• Problem to solve: Each line from the one that has "pose proof (Z.div_mod (v / 256)" through the final line of the listing is to be written out exactly, and no other line is.

• The data:
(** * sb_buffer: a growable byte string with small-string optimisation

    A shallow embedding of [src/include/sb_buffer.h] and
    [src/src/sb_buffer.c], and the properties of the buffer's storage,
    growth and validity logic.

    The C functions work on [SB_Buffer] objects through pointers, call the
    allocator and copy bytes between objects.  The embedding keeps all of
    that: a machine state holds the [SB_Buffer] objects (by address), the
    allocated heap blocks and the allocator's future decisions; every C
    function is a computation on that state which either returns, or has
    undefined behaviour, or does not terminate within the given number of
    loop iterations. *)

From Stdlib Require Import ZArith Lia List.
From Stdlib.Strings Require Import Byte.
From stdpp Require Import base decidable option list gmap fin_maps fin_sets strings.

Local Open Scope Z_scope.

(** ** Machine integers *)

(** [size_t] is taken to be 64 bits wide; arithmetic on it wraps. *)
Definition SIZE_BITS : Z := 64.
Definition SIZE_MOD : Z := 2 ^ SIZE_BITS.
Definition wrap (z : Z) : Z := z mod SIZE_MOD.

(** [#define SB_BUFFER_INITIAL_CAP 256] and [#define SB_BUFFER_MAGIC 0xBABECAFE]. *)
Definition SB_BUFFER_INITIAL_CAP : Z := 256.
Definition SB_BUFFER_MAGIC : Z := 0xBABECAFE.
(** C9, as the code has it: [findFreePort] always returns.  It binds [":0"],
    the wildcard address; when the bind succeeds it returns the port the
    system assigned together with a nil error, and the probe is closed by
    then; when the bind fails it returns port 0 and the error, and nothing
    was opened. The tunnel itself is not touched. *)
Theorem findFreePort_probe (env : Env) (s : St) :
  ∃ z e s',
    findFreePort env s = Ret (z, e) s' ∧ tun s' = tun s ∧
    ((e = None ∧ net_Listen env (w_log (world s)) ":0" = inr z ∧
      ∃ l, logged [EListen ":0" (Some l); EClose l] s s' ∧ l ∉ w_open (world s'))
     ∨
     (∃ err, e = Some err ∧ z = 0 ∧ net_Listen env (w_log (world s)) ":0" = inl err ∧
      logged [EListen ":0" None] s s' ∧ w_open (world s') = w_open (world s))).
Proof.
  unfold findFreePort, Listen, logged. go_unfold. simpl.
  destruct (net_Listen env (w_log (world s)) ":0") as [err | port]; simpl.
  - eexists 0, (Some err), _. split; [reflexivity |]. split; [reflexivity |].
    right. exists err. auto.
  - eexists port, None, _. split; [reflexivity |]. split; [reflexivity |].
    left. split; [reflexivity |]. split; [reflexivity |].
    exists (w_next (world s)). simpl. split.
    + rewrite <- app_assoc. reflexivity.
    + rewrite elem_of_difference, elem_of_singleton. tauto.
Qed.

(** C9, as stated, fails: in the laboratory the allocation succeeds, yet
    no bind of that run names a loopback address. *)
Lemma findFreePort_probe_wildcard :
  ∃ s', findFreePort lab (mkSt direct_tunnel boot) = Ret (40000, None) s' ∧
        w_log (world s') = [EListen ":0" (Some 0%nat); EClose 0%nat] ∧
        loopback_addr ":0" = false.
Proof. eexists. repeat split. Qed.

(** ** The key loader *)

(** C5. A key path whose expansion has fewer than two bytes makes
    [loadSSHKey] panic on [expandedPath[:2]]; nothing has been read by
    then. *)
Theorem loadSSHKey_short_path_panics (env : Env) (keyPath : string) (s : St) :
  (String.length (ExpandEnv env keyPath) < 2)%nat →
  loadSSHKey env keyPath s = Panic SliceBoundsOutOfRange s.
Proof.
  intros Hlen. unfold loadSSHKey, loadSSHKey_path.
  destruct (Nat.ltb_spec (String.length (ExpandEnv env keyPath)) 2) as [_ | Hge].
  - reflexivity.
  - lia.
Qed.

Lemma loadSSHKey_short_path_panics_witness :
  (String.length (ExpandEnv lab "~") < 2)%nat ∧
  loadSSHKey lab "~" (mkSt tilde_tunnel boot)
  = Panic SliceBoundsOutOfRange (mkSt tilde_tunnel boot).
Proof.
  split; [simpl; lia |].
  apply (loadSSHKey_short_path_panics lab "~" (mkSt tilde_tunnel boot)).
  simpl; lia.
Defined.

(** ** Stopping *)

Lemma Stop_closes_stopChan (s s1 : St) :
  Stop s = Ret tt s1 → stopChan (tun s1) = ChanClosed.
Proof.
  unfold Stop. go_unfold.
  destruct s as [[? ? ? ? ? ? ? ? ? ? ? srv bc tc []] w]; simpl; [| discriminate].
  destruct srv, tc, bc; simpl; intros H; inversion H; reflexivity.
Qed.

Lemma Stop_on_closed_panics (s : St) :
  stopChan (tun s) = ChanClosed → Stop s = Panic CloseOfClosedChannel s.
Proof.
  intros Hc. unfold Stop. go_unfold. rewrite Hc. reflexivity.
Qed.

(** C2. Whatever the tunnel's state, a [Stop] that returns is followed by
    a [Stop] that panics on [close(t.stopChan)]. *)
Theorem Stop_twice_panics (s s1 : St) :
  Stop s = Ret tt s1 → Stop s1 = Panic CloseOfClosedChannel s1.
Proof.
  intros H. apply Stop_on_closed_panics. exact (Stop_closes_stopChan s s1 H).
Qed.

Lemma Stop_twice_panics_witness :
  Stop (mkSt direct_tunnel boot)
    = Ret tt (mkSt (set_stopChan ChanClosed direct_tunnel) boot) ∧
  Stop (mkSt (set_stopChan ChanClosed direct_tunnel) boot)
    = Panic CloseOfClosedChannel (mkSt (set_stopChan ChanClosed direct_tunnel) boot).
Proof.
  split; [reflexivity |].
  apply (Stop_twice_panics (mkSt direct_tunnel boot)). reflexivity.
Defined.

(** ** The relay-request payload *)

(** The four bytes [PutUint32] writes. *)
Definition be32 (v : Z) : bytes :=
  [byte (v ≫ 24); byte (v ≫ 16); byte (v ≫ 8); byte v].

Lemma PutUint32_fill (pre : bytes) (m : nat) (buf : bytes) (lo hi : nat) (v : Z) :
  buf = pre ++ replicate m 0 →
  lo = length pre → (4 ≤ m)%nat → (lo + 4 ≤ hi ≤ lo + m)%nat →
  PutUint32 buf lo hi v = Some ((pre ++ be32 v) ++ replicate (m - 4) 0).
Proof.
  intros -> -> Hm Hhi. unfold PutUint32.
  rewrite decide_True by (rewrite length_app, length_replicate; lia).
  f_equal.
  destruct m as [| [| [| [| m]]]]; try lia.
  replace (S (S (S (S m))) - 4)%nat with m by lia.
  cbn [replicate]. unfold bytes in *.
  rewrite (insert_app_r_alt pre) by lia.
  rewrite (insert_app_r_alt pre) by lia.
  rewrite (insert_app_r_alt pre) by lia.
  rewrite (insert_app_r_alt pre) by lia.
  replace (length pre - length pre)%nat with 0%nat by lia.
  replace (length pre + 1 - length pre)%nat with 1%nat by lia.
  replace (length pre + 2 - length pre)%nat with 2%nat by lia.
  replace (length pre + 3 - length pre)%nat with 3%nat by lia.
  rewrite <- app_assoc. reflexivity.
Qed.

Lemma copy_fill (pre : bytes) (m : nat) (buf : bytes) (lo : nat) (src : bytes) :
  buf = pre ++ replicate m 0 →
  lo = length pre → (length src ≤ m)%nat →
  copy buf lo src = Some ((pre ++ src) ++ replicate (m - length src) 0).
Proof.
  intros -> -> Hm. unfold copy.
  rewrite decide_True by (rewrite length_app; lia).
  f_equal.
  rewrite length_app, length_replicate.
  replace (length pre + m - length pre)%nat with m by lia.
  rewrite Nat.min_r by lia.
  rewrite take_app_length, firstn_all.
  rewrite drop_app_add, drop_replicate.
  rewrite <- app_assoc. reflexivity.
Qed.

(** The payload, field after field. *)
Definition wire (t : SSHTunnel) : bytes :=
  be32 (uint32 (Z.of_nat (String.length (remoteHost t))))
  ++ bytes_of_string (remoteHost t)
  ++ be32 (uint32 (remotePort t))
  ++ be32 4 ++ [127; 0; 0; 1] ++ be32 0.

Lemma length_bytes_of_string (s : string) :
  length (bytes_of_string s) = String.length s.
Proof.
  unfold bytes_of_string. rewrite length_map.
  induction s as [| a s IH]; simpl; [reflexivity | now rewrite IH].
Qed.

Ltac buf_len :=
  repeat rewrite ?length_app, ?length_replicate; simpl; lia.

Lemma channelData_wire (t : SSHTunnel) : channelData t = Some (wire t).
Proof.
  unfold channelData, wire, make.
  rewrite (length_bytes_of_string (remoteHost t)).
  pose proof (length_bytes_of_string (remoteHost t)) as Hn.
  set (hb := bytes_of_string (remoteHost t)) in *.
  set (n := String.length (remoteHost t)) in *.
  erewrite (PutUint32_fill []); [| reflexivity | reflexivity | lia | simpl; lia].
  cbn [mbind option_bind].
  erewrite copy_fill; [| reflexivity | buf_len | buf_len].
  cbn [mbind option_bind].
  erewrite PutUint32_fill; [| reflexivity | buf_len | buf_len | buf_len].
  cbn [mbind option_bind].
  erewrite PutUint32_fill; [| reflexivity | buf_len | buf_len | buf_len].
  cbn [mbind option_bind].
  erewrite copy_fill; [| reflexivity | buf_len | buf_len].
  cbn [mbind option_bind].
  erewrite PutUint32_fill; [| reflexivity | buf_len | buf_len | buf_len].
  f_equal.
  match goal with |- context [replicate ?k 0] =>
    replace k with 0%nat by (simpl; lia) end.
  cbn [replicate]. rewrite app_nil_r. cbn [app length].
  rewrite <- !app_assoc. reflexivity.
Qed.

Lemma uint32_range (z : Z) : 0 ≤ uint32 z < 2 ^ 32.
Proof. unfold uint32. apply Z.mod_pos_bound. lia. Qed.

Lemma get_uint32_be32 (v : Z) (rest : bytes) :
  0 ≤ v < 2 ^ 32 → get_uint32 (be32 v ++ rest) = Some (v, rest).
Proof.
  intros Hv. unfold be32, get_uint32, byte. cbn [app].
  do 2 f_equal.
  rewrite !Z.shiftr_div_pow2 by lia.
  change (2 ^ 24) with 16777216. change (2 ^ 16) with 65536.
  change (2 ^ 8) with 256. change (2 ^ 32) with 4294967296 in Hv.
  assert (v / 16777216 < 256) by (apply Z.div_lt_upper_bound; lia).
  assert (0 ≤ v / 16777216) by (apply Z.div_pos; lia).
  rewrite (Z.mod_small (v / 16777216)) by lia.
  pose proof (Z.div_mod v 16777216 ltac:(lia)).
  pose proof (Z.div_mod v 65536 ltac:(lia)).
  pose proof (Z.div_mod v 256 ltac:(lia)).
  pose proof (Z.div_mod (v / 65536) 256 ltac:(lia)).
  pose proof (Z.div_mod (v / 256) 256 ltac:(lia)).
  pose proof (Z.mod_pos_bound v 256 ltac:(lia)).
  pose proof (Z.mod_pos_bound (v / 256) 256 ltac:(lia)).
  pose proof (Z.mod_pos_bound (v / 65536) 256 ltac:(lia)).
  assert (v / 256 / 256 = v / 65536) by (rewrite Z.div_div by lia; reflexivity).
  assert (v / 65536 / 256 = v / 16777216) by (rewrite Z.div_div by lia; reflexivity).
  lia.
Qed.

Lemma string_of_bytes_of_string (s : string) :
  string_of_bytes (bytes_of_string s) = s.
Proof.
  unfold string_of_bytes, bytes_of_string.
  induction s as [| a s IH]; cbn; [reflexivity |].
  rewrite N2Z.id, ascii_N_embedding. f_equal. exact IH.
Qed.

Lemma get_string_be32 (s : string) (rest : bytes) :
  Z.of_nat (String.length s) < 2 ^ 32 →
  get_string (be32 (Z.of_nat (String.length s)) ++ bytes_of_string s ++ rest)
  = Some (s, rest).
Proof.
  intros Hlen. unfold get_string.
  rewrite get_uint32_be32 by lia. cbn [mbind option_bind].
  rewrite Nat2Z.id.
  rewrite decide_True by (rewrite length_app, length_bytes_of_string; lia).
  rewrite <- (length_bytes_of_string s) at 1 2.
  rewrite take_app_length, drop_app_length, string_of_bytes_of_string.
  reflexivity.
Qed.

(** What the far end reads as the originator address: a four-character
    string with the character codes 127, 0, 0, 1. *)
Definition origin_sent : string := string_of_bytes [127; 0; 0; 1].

• Answer box:
  pose proof (Z.div_mod (v / 256) 256 ltac:(lia)).
  pose proof (Z.mod_pos_bound v 256 ltac:(lia)).
  pose proof (Z.mod_pos_bound (v / 256) 256 ltac:(lia)).
  pose proof (Z.mod_pos_bound (v / 65536) 256 ltac:(lia)).
  assert (v / 256 / 256 = v / 65536) by (rewrite Z.div_div by lia; reflexivity).
  assert (v / 65536 / 256 = v / 16777216) by (rewrite Z.div_div by lia; reflexivity).
  lia.
Qed.

Lemma string_of_bytes_of_string (s : string) :
  string_of_bytes (bytes_of_string s) = s.
Proof.
  unfold string_of_bytes, bytes_of_string.
  induction s as [| a s IH]; cbn; [reflexivity |].
  rewrite N2Z.id, ascii_N_embedding. f_equal. exact IH.
Qed.

Lemma get_string_be32 (s : string) (rest : bytes) :
  Z.of_nat (String.length s) < 2 ^ 32 →
  get_string (be32 (Z.of_nat (String.length s)) ++ bytes_of_string s ++ rest)
  = Some (s, rest).
Proof.
  intros Hlen. unfold get_string.
  rewrite get_uint32_be32 by lia. cbn [mbind option_bind].
  rewrite Nat2Z.id.
  rewrite decide_True by (rewrite length_app, length_bytes_of_string; lia).
  rewrite <- (length_bytes_of_string s) at 1 2.
  rewrite take_app_length, drop_app_length, string_of_bytes_of_string.
  reflexivity.
Qed.

(** What the far end reads as the originator address: a four-character
    string with the character codes 127, 0, 0, 1. *)
Definition origin_sent : string := string_of_bytes [127; 0; 0; 1].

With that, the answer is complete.